東日本大震災に伴う福島第一原子力発電事故による放射性物質の拡散は、東日本の広範囲にわたる土壌汚染をもたらした。畜産業においては汚染された牧草をウシが摂取する可能性があることから、事故発生後5年を経ても放牧の自粛が続いている地域がみられる。放牧地内の空間放射線量率の分布を調べることは、今後の対策をたてる上で重要である。
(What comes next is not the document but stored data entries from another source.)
(** C10: the handle is the last piece of the URL split at ["@"]: it has
    no ["@"], it is what follows the last ["@"] of the URL, and the whole
    URL when the URL has none.  Deriving it raises nothing; the pydantic
    model then accepts it when the URL is an [HttpUrl] and the handle is
    not empty, and the channel search is made with it. *)
Theorem fetch_data_handle channel_url :
  ∃ handle,
    index_last (str_split "@" channel_url) = Ret handle ∧
    str_contains "@" handle = false ∧
    (if str_contains "@" channel_url
     then ∃ pre, channel_url = pre +:+ String "@" handle
     else handle = channel_url) ∧
    (∀ fuel max_comments st,
       fetch_data fuel channel_url max_comments st =
       if valid_http_url channel_url && (1 <=? String.length handle)
       then (channel_id ← get_channel_id handle;
             assemble fuel channel_id max_comments) st
       else (Raise (ValidationError "YouTubeChannelInput"), st)) ∧
    (str_contains "@" channel_url = false →
     valid_http_url channel_url = true → channel_url ≠ "" →
     ∀ fuel max_comments st,
       fetch_data fuel channel_url max_comments st =
       (channel_id ← get_channel_id channel_url;
        assemble fuel channel_id max_comments) st).
Proof.
  assert (∃ handle, last (str_split "@" channel_url) = Some handle ∧
            str_contains "@" handle = false ∧
            if str_contains "@" channel_url
            then ∃ pre, channel_url = pre +:+ String "@" handle
            else handle = channel_url) as (handle & Hlast & Hno & Hcase).
  { destruct (str_contains "@" channel_url) eqn:Hat.
    - destruct (str_contains_last _ _ Hat) as (pre & h & -> & Hh).
      exists h. rewrite (last_str_split_suffix _ _ _ Hh). eauto.
    - exists channel_url. by rewrite (str_split_no_sep _ _ Hat). }
  assert (∀ fuel max_comments st,
       fetch_data fuel channel_url max_comments st =
       if valid_http_url channel_url && (1 <=? String.length handle)
       then (channel_id ← get_channel_id handle;
             assemble fuel channel_id max_comments) st
       else (Raise (ValidationError "YouTubeChannelInput"), st)) as Hrun.
  { intros fuel max_comments st. unfold fetch_data, index_last.
    rewrite Hlast, (M_bind_run _ _ st handle st eq_refl).
    unfold YouTubeChannelInput_validate.
    destruct (valid_http_url channel_url && _); reflexivity. }
  exists handle. unfold index_last. rewrite Hlast. repeat split; try done.
  intros Hat Hvalid Hne fuel max_comments st. rewrite Hrun.
  rewrite Hat in Hcase. subst handle. rewrite Hvalid.
  destruct channel_url; done.
Qed.
End Assembler.

Lemma timestamps_normalized_witness :
  fetch_data 3 "https://www.youtube.com/@go_quest" 5
             (Fixture.start Fixture.script_one_video)
  = (Ret ([Fixture.video_row],
          [Fixture.top_row; Fixture.reply_row 1; Fixture.reply_row 2]),
     (fetch_data 3 "https://www.youtube.com/@go_quest" 5
                 (Fixture.start Fixture.script_one_video)).2) ∧
  Forall (λ v, tzinfo (Video.published_date v) = None) [Fixture.video_row] ∧
  Forall (λ c, tzinfo (Comment.published_date c) = None)
         [Fixture.top_row; Fixture.reply_row 1; Fixture.reply_row 2].
Proof.
  assert (fetch_data 3 "https://www.youtube.com/@go_quest" 5
             (Fixture.start Fixture.script_one_video)
  = (Ret ([Fixture.video_row],
          [Fixture.top_row; Fixture.reply_row 1; Fixture.reply_row 2]),
     (fetch_data 3 "https://www.youtube.com/@go_quest" 5
                 (Fixture.start Fixture.script_one_video)).2)) as Hrun
    by (vm_compute; reflexivity).
  split; [exact Hrun|].
  exact (proj2 (proj2 timestamps_normalized) _ _ _ _ _ _ _ Hrun).
Defined.

Lemma fetch_data_handle_witness :
  str_contains "@" "https://www.youtube.com/c/go_quest" = false ∧
  valid_http_url "https://www.youtube.com/c/go_quest" = true ∧
  (fetch_data 3 "https://www.youtube.com/c/go_quest" 5
              (Fixture.start Fixture.script_one_video)).2.(trace) !! 0
  = Some (SearchChannelList "https://www.youtube.com/c/go_quest",
          inr Fixture.channel_page).
Proof.
  split; [reflexivity|]. split; [reflexivity|].
  destruct (fetch_data_handle (W := list reply) "https://www.youtube.com/c/go_quest")
    as (handle & _ & _ & _ & _ & Hwhole).
  rewrite Hwhole; [vm_compute; reflexivity|reflexivity|reflexivity|done].
Defined.

(** ** Further properties: ChannelResolver *)

Section ChannelResolver.
Context {W : Type} `{!Service W}.
Implicit Types (st : state W).

(** The state after the channel search: counted, and on the trace. *)
Lemma get_channel_id_run handle st :
  let req := SearchChannelList handle in
  let r := (execute req (remote st)).1 in
  let st1 := mk_state (execute req (remote st)).2 (S (limiter_calls st))
                      (trace st ++ [(req, r)]) (log st) in
  get_channel_id handle st =
  match r with
  | inl e => (Raise e, st1)
  | inr response =>
      match dict_get response "items" JNull with
      | Ret items =>
          if negb (truthy items)
          then (Raise (ValueError ("No channel found: " +:+ handle)), st1)
          else (getitem response "items" ≫= λ l, getindex l 0 ≫= λ i,
                getitem i "id" ≫= λ d, getitem d "channelId", st1)
      | Raise e => (Raise e, st1)
      | OutOfFuel => (OutOfFuel, st1)
      end
  end.
Proof.
  simpl. unfold get_channel_id, rate_limited_api_call, call, mbind at 1, M_bind.
  simpl. destruct (execute _ (remote st)) as [[e|response] w]; simpl; [done|].
  unfold mbind at 1, M_bind, lift.
  destruct (dict_get response "items" JNull) as [items| |]; simpl; [|done..].
  by destruct (negb (truthy items)).
Qed.
Lemma near_missing_l a o : missing a -> near M a o = false.
Proof.
  intros Hm. destruct (near M a o) eqn:E; [| reflexivity].
  apply near_defined in E as [(x & y & Hx & Hy) _].
  destruct Hm; congruence.
Qed.

Lemma near_missing_r a o : missing o -> near M a o = false.
Proof.
  intros Hm. destruct (near M a o) eqn:E; [| reflexivity].
  apply near_defined in E as [_ (x & y & Hx & Hy)].
  destruct Hm; congruence.
Qed.

Lemma missing_falsy a :
  missing a ->
  JS.truthy (Area.center_lat a) = false
  \/ JS.truthy (Area.center_lng a) = false.
Proof. intros [-> | ->]; auto. Qed.

Lemma markerOf_falsy zoom a :
  JS.truthy (Area.center_lat a) = false
  \/ JS.truthy (Area.center_lng a) = false ->
  markerOf M photos zoom (spread a) = [].
Proof.
  intros H. rewrite markerOf_rendered, rendered_spread.
  unfold photoBearing. rewrite getPhotosInArea_falsy by exact H.
  cbn. now rewrite andb_false_r.
Qed.

Lemma filter_all {A} (f : A -> bool) (l : list A) :
  (forall x, In x l -> f x = true) -> List.filter f l = l.
Proof.
  induction l as [|x l IH]; intros H; simpl; [reflexivity |].
  rewrite (H x) by now left. f_equal. apply IH. intros y Hy. apply H. now right.
Qed.

Lemma greedy_skip zoom a :
  missing a ->
  forall n l1 l2,
    (length (l1 ++ a :: l2) <= n)%nat ->
    flat_map (markerOf M photos zoom) (greedy M photos n (l1 ++ a :: l2))
    = flat_map (markerOf M photos zoom) (greedy M photos n (l1 ++ l2)).
Proof.
  intros Hm. induction n as [|n IH]; intros l1 l2 Hn.
  - rewrite length_app in Hn. simpl in Hn. lia.
  - destruct l1 as [|b l1].
    + cbn [app] in *. cbn [length] in Hn.
      rewrite (greedy_fuel (S n) n l2) by lia.
      cbn [greedy flat_map].
      rewrite filter_none by (intros; now apply near_missing_l).
      rewrite filter_all
        by (intros; apply negb_true_iff; now apply near_missing_l).
      unfold emit. cbn [length Nat.ltb Nat.leb].
      now rewrite markerOf_falsy by now apply missing_falsy.
    + cbn [app greedy flat_map]. rewrite !List.filter_app. cbn [List.filter].
      rewrite (near_missing_r b a Hm). cbn [negb]. f_equal.
      apply IH. simpl in Hn. rewrite length_app in *. simpl in *.
      pose proof (filter_length_le (fun o => negb (near M b o)) l1).
      pose proof (filter_length_le (fun o => negb (near M b o)) l2).
      lia.
Qed.
Definition namespace_of (opts : list cli_option) : Namespace.t :=
  fold_left apply_option opts defaults.

(** [k] successive indices below [bound] from the random source. *)
Fixpoint draw_indices (k bound : nat) (s : rng_state)
  : list nat * rng_state :=
  match k with
  | O => ([], s)
  | S k' =>
      let (i, s1) := randbelow bound s in
      let (rest, s2) := draw_indices k' bound s1 in
      (i :: rest, s2)
  end.

(** The process exits from the parser: status 0 after the help message or
    status 2 after a usage error, and nothing else has happened. *)
Definition parser_exit {T} (w : World) (r : result T * World) : Prop :=
  exists code,
    fst r = Raise (SystemExit code)
    /\ rng (snd r) = rng w
    /\ files (snd r) = files w
    /\ ((code = 2
         /\ exists msg, log (snd r) = (log w ++ [UsageError msg])%list)
        \/ (code = 0 /\ log (snd r) = (log w ++ [HelpMessage])%list)).

End Syntax.

(** ** The parser with every spelling of an option

    [Argparse.parse_optional] above knows the option strings spelled in
    full.  The parser also accepts a long option cut to an unambiguous
    prefix ([--len]), a value joined with [=] ([--length=8], [-l=8]), a
    value attached to a short option ([-l8]) and short options in one
    argument ([-ns], [-nl8]).  This module embeds the parser with all of
    them, as [argparse] of Python 3.11 has them: [_parse_optional] with
    [_get_option_tuples], the loop of [consume_optional] over the options
    of one argument, and [_get_values], which drops an argument [--] and
    then stores an empty list.  Characters are ASCII, and [repr] is
    written for strings without quotes, backslashes or control
    characters. *)

Module Full.

Local Open Scope string_scope.

Import Argparse.

(** The keys of [_option_string_actions], in the order they were added. *)
Definition option_strings : list string :=
  ["-h"; "--help"; "-l"; "--length"; "-n"; "--numbers"; "-s"; "--symbols";
   "--save"].

(** [s.split('=', 1)] for an [s] that holds an ['=']. *)
Fixpoint split_eq (s : string) : option (string * string) :=
  match s with
  | EmptyString => None
  | String c rest =>
      if Ascii.eqb c "=" then Some (EmptyString, rest)
      else
        match split_eq rest with
        | Some (before, after) => Some (String c before, after)
        | None => None
        end
  end.

(** [(action, option_string, explicit_arg)]; the action is [None] for an
    option the parser does not know. *)
Record option_tuple : Type := mk_tuple {
  tuple_action : option action;
  tuple_string : string;
  tuple_explicit : option string
}.

(** [option_string[1] in prefix_chars] *)
Definition second_is_dash (s : string) : bool :=
  match s with
  | String _ (String "-" _) => true
  | _ => false
  end.

Definition tuples_where (matches : string -> option (option string))
  : list option_tuple :=
  flat_map
    (fun o =>
       match matches o, option_string_actions o with
       | Some explicit_arg, Some a => [mk_tuple (Some a) o explicit_arg]
       | _, _ => []
       end)
    option_strings.

(** [_get_option_tuples], called on an argument that starts with a dash and
    has at least two characters.  Two dashes: the options that start with
    what comes before the ['='].  One dash: the short option made of the
    first two characters, the rest being its explicit argument. *)
Definition get_option_tuples (option_string : string) : list option_tuple :=
  if second_is_dash option_string then
    let (option_prefix, explicit_arg) :=
      match split_eq option_string with
      | Some (before, after) => (before, Some after)
      | None => (option_string, None)
      end in
    tuples_where
      (fun o => if String.prefix option_prefix o then Some explicit_arg
                else None)
  else
    let short_option_prefix := substring 0 2 option_string in
    let short_explicit_arg :=
      substring 2 (String.length option_string - 2) option_string in
    tuples_where
      (fun o => if o =? short_option_prefix then Some (Some short_explicit_arg)
                else if String.prefix option_string o then Some None
                else None).

Definition repr (s : string) : string := "'" ++ s ++ "'".

Inductive arg_class : Type :=
| arg_A                            (* 'A': an argument *)
| arg_dashes                       (* '-': the separator [--] *)
| arg_O (t : option_tuple)         (* 'O': an option string *)
| arg_ambiguous (msg : string).    (* [_parse_optional] called [error] *)

Definition ambiguous_message (arg_string : string)
    (tuples : list option_tuple) : string :=
  "ambiguous option: " ++ arg_string ++ " could match "
  ++ String.concat ", " (map tuple_string tuples).

(** [_parse_optional] *)
Definition parse_optional (arg_string : string) : arg_class :=
  match arg_string with
  | EmptyString => arg_A
  | String c _ =>
      if negb (Ascii.eqb c "-") then arg_A
      else
        match option_string_actions arg_string with
        | Some a => arg_O (mk_tuple (Some a) arg_string None)
        | None =>
            if (String.length arg_string =? 1)%nat then arg_A
            else
              let with_eq :=
                match split_eq arg_string with
                | Some (option_string, explicit_arg) =>
                    match option_string_actions option_string with
                    | Some a =>
                        Some (mk_tuple (Some a) option_string
                                (Some explicit_arg))
                    | None => None
                    end
                | None => None
                end in
              match with_eq with
              | Some t => arg_O t
              | None =>
                  match get_option_tuples arg_string with
                  | [t] => arg_O t
                  | (_ :: _ :: _) as tuples =>
                      arg_ambiguous (ambiguous_message arg_string tuples)
                  | [] =>
                      if negative_number_like arg_string then arg_A
                      else if contains_space arg_string then arg_A
                      else arg_O (mk_tuple None arg_string None)
                  end
              end
        end
  end.

Fixpoint classify (arg_strings : list string) : list arg_class :=
  match arg_strings with
  | [] => []
  | arg_string :: rest =>
      if arg_string =? "--"
      then arg_dashes :: map (fun _ => arg_A) rest
      else parse_optional arg_string :: classify rest
  end.

(** The error [_parse_optional] raises first, while the arguments are
    classified and before any action is taken. *)
Fixpoint first_ambiguous (classes : list arg_class) : option string :=
  match classes with
  | [] => None
  | arg_ambiguous msg :: _ => Some msg
  | _ :: rest => first_ambiguous rest
  end.

(** What an option leaves in the namespace: a converted value or, when
    its one argument was [--], the empty list. *)
Inductive stored (T : Type) : Type :=
| Stored (value : T)
| EmptyList.

Arguments Stored {T} value.
Arguments EmptyList {T}.

Module Namespace.

Record t : Type := mk {
  length : stored Z;
  numbers : bool;
  symbols : bool;
  save : option (stored string)
}.

Definition set_length (v : stored Z) (ns : t) : t :=
  mk v (numbers ns) (symbols ns) (save ns).
Definition set_numbers (v : bool) (ns : t) : t :=
  mk (length ns) v (symbols ns) (save ns).
Definition set_symbols (v : bool) (ns : t) : t :=
  mk (length ns) (numbers ns) v (save ns).
Definition set_save (v : option (stored string)) (ns : t) : t :=
  mk (length ns) (numbers ns) (symbols ns) v.

End Namespace.

(** The options gathered from one argument by the loop of
    [consume_optional], each with its arguments. *)
Inductive gathered : Type :=
| gather_error (a : action) (msg : string)
| gather_done (tuples : list (action * list string))
| gather_more (tuples : list (action * list string)) (last : action).

Definition gather_cons (t : action * list string) (g : gathered)
  : gathered :=
  match g with
  | gather_error a msg => gather_error a msg
  | gather_done tuples => gather_done (t :: tuples)
  | gather_more tuples last => gather_more (t :: tuples) last
  end.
そこで本研究では、パラモータを用いて上空から広域の空間放射線量率を一度に測定することによって地上での線量率を推定する方法を開発し、さらに土壌−植物系におけるセシウム汚染について広域的かつ詳細に評価することを目的とした。

【研究方法】

宮城県大崎市の中山間地に位置する東北大学附属施設内の放牧地を対象とし、上空500mをパラモータで飛行しながらCsI(TI)シンチレーターによって空間放射線量率を測定した。パラモータによる測定点の直下に相当する地点で現地調査をおこない、空間放射線量率の計測および土壌(ルートマット)および植物体試料を採取し、放射性セシウムの濃度を計測した。地上と上空での空間線量率の測定値から高さによる減衰率を求め、地上での空間線量率を推定し、逆距離加重法による内挿によって空間線量率の分布図を作成した。

【研究成果】

シンチレーターの測定誤差を考慮しても、地上での空間放射線量率が周辺よりも大きい地域、小さい地域は明瞭であり、パラモータからの計測をもとに地上での空間放射線量率の分布が得られることを示した。地上での空間線量率の推定値が、測定値に対してシンチレーターの測定誤差である±20%以内であった測定点は8地点のうち5地点であった。パラモータ―による計測値をもとに推定される地上での空間線量率は、ほぼ実際の値を反映していると考えられる。しかし、上空での計測値が明らかに他の地点と異なる場合には、推定値が実際と異なる可能性を考慮する必要がある。また、地上で実際に特に周辺より高線量率もしくは低線量率の場所は、上空からの計測による推定においては反映されない場合がある。土壌中の放射性セシウムの濃度は空間放射線量率とともに大きくなる傾向がみられた。植物体の放射性セシウム濃度については、空間放射線量率および土壌の放射性セシウム濃度に対して小さくなる地点が2地点あった。

【まとめ】

パラモータによる測定値をもとにした地上空間放射線量率の分布図は、土壌中の放射線セシウム濃度の空間分布の推定にも利用でき、放射能汚染をうけた放牧地の管理に活用できる。今後、放牧草地に限らず、平坦な農地等における空間放射線量率の分布についても本手法を適用・検証していくことが必要と考える。